### TASK GOAL:
Using the data below, return every line that holds the word "Hlist".

[RECORDS SHOWN]

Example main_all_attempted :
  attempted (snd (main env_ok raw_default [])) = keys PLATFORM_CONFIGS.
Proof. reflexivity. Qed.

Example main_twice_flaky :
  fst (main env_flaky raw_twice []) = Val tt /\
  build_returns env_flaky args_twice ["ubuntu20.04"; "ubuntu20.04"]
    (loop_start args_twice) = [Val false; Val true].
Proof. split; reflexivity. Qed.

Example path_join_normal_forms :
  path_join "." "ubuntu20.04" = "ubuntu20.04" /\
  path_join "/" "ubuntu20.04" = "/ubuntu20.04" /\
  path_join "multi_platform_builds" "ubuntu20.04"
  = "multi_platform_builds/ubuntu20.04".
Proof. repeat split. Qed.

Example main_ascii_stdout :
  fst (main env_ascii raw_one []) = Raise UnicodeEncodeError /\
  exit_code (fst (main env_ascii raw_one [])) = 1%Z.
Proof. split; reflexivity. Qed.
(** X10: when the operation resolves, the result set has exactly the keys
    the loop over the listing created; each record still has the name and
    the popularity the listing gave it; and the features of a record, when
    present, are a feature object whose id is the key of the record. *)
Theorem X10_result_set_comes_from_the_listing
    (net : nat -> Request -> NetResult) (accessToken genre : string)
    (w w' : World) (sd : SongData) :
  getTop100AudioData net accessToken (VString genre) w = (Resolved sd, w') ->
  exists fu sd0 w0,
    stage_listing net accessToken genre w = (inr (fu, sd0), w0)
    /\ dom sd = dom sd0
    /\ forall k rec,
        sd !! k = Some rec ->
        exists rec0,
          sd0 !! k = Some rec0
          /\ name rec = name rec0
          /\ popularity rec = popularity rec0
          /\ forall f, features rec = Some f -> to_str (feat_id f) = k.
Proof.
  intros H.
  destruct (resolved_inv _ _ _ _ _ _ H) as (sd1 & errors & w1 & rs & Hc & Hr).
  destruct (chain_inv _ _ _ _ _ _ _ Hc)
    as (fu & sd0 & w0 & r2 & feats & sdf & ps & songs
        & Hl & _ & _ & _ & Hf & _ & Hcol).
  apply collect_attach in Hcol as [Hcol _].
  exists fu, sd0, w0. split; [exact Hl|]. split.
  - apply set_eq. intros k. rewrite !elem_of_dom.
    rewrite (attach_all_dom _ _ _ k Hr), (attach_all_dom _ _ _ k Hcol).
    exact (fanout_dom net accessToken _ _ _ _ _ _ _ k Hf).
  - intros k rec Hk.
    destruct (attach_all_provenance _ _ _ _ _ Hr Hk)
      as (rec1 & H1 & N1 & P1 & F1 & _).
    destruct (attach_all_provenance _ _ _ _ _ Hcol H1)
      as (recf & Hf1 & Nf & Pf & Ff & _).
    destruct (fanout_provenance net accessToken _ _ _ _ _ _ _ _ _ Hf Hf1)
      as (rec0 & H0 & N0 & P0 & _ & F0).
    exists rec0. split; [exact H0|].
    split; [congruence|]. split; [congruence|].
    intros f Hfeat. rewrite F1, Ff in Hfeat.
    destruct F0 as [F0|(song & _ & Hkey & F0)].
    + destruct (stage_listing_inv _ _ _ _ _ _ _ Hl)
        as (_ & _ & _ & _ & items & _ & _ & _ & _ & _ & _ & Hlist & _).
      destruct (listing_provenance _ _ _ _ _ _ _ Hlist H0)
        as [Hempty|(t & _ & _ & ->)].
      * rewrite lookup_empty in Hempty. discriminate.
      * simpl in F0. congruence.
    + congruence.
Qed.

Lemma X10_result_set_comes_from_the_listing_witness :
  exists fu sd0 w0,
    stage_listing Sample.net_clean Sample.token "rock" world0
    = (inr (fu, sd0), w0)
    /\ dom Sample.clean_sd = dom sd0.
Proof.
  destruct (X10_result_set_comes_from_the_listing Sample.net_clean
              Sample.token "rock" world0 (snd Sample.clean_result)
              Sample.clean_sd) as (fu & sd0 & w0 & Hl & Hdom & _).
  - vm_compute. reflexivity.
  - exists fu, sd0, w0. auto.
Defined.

[/RECORDS SHOWN]
[RECORDS SHOWN]

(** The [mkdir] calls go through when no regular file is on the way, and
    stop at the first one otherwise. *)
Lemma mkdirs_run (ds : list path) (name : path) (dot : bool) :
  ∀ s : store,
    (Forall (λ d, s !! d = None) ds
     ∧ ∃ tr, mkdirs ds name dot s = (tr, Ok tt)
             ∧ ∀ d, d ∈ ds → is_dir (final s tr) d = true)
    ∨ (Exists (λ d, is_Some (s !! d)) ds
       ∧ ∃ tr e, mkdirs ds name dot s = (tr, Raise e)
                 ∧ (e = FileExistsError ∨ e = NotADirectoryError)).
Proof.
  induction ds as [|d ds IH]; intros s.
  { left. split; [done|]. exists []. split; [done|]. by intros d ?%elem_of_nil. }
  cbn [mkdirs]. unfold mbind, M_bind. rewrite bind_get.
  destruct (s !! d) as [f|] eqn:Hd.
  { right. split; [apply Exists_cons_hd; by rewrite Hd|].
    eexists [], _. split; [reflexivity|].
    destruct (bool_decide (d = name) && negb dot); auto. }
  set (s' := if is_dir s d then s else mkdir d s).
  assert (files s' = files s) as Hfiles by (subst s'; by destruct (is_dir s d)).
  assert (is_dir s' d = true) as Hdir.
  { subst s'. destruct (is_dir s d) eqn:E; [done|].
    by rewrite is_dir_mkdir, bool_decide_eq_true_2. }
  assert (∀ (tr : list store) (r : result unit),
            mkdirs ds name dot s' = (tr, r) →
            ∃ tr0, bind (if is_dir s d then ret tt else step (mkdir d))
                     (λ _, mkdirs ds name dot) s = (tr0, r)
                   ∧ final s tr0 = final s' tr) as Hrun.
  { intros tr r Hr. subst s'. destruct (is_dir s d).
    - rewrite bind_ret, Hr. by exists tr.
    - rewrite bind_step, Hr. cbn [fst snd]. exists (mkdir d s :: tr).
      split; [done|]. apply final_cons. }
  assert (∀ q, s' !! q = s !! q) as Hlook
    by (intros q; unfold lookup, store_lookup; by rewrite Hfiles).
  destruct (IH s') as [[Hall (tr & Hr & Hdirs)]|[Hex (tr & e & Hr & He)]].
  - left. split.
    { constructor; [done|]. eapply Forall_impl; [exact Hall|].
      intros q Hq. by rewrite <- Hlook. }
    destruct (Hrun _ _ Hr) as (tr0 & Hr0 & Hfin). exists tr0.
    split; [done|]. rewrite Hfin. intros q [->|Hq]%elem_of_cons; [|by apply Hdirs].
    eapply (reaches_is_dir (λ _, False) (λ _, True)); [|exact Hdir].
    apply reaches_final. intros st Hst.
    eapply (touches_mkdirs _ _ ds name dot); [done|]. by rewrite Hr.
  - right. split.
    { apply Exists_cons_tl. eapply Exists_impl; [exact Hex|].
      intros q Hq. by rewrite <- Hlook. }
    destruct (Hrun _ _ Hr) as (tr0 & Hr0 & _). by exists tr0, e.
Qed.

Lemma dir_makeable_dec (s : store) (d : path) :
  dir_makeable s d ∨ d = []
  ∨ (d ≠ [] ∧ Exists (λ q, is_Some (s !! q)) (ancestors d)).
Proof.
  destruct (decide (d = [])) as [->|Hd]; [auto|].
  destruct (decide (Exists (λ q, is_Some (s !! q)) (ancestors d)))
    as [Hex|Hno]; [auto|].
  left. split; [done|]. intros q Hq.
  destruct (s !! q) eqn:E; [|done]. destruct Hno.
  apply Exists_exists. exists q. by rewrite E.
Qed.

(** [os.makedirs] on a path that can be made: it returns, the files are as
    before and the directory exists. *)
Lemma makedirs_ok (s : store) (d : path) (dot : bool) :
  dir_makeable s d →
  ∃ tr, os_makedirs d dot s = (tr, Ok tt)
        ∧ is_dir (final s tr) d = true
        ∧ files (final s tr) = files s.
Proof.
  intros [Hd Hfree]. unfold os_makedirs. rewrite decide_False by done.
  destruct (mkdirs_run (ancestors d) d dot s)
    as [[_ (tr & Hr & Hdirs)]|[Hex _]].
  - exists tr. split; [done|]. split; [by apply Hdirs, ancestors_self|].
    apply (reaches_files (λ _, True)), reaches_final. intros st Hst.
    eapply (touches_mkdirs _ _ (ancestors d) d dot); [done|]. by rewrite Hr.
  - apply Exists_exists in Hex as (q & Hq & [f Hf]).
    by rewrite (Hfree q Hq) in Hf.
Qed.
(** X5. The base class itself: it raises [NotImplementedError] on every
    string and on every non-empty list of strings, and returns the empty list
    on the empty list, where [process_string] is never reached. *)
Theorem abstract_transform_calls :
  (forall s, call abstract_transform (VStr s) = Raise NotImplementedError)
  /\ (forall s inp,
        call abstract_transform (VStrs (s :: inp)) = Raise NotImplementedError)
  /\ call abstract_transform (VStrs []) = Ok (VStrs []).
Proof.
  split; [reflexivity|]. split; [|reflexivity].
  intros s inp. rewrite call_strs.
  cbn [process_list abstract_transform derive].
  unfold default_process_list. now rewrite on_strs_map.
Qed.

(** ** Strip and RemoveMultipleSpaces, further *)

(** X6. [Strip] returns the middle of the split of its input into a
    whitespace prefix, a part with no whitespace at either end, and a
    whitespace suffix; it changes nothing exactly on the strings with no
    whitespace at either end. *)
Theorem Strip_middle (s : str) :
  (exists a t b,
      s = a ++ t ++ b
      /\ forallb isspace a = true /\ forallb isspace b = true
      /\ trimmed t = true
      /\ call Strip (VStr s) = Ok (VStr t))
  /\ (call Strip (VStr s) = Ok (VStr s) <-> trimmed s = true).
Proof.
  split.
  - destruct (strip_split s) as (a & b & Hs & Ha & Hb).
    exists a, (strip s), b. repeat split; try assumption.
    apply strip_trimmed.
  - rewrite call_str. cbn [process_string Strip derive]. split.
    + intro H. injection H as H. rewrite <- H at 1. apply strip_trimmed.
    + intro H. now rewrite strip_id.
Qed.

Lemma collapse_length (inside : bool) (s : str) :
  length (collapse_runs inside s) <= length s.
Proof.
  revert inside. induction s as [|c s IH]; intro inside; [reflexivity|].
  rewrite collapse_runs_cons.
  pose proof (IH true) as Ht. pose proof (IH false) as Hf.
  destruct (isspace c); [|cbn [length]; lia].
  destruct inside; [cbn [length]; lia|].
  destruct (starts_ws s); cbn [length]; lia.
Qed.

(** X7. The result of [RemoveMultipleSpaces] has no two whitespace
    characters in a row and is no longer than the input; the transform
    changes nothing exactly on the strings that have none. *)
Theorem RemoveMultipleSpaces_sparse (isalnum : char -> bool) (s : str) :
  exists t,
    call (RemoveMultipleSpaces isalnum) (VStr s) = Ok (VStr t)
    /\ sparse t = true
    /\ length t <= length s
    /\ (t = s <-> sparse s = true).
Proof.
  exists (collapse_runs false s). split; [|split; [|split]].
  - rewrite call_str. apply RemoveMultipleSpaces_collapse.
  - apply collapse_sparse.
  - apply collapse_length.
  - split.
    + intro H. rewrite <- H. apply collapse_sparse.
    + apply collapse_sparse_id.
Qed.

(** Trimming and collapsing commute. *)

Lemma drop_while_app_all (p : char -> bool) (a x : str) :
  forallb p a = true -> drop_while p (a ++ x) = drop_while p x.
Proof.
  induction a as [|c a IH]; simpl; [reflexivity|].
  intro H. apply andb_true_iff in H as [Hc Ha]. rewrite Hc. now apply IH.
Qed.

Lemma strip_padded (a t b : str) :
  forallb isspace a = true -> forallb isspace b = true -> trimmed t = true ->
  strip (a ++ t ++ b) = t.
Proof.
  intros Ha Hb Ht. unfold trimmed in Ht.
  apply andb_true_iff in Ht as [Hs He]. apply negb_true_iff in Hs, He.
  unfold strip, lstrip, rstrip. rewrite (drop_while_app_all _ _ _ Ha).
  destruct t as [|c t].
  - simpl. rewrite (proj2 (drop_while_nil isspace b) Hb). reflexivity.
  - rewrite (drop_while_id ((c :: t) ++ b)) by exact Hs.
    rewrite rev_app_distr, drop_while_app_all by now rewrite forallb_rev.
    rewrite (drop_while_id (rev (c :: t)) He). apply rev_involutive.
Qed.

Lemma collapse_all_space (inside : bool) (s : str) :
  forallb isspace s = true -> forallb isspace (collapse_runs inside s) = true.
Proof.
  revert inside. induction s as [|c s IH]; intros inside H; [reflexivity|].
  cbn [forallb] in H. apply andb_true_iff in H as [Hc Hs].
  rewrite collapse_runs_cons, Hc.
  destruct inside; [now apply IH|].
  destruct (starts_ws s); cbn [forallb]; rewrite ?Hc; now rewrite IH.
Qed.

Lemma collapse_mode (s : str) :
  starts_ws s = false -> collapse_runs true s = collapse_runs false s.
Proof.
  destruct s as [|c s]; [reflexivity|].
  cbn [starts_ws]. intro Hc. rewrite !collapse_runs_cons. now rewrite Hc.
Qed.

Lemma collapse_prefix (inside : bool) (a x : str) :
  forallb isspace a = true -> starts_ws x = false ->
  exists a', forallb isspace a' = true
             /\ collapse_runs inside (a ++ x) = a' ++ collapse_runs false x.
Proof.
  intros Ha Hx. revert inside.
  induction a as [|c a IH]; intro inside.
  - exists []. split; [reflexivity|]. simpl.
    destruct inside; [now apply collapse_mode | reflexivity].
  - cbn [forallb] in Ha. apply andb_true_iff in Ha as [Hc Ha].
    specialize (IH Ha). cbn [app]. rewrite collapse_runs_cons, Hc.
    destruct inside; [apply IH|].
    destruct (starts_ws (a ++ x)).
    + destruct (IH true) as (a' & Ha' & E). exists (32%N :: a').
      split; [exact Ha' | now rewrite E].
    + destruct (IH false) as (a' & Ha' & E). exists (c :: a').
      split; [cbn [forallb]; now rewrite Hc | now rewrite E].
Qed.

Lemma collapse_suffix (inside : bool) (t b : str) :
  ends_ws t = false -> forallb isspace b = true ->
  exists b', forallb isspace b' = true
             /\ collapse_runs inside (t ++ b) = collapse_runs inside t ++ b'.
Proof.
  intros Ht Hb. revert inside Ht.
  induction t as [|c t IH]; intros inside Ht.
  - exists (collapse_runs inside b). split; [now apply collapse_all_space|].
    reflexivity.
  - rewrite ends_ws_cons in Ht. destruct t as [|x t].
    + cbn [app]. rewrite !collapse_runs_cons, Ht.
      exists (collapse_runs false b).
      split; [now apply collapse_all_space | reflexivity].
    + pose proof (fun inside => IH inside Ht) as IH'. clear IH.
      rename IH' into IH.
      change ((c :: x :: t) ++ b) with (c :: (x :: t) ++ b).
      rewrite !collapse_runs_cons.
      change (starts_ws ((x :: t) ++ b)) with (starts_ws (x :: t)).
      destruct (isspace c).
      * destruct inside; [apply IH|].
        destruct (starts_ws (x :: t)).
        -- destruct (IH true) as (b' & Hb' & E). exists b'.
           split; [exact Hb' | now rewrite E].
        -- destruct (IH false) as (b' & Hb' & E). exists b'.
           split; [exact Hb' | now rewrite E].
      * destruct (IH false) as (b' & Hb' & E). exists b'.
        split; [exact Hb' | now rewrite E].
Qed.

[/RECORDS SHOWN]

### EXERCISE SOLUTION:
        as (_ & _ & _ & _ & items & _ & _ & _ & _ & _ & _ & Hlist & _).
      destruct (listing_provenance _ _ _ _ _ _ _ Hlist H0)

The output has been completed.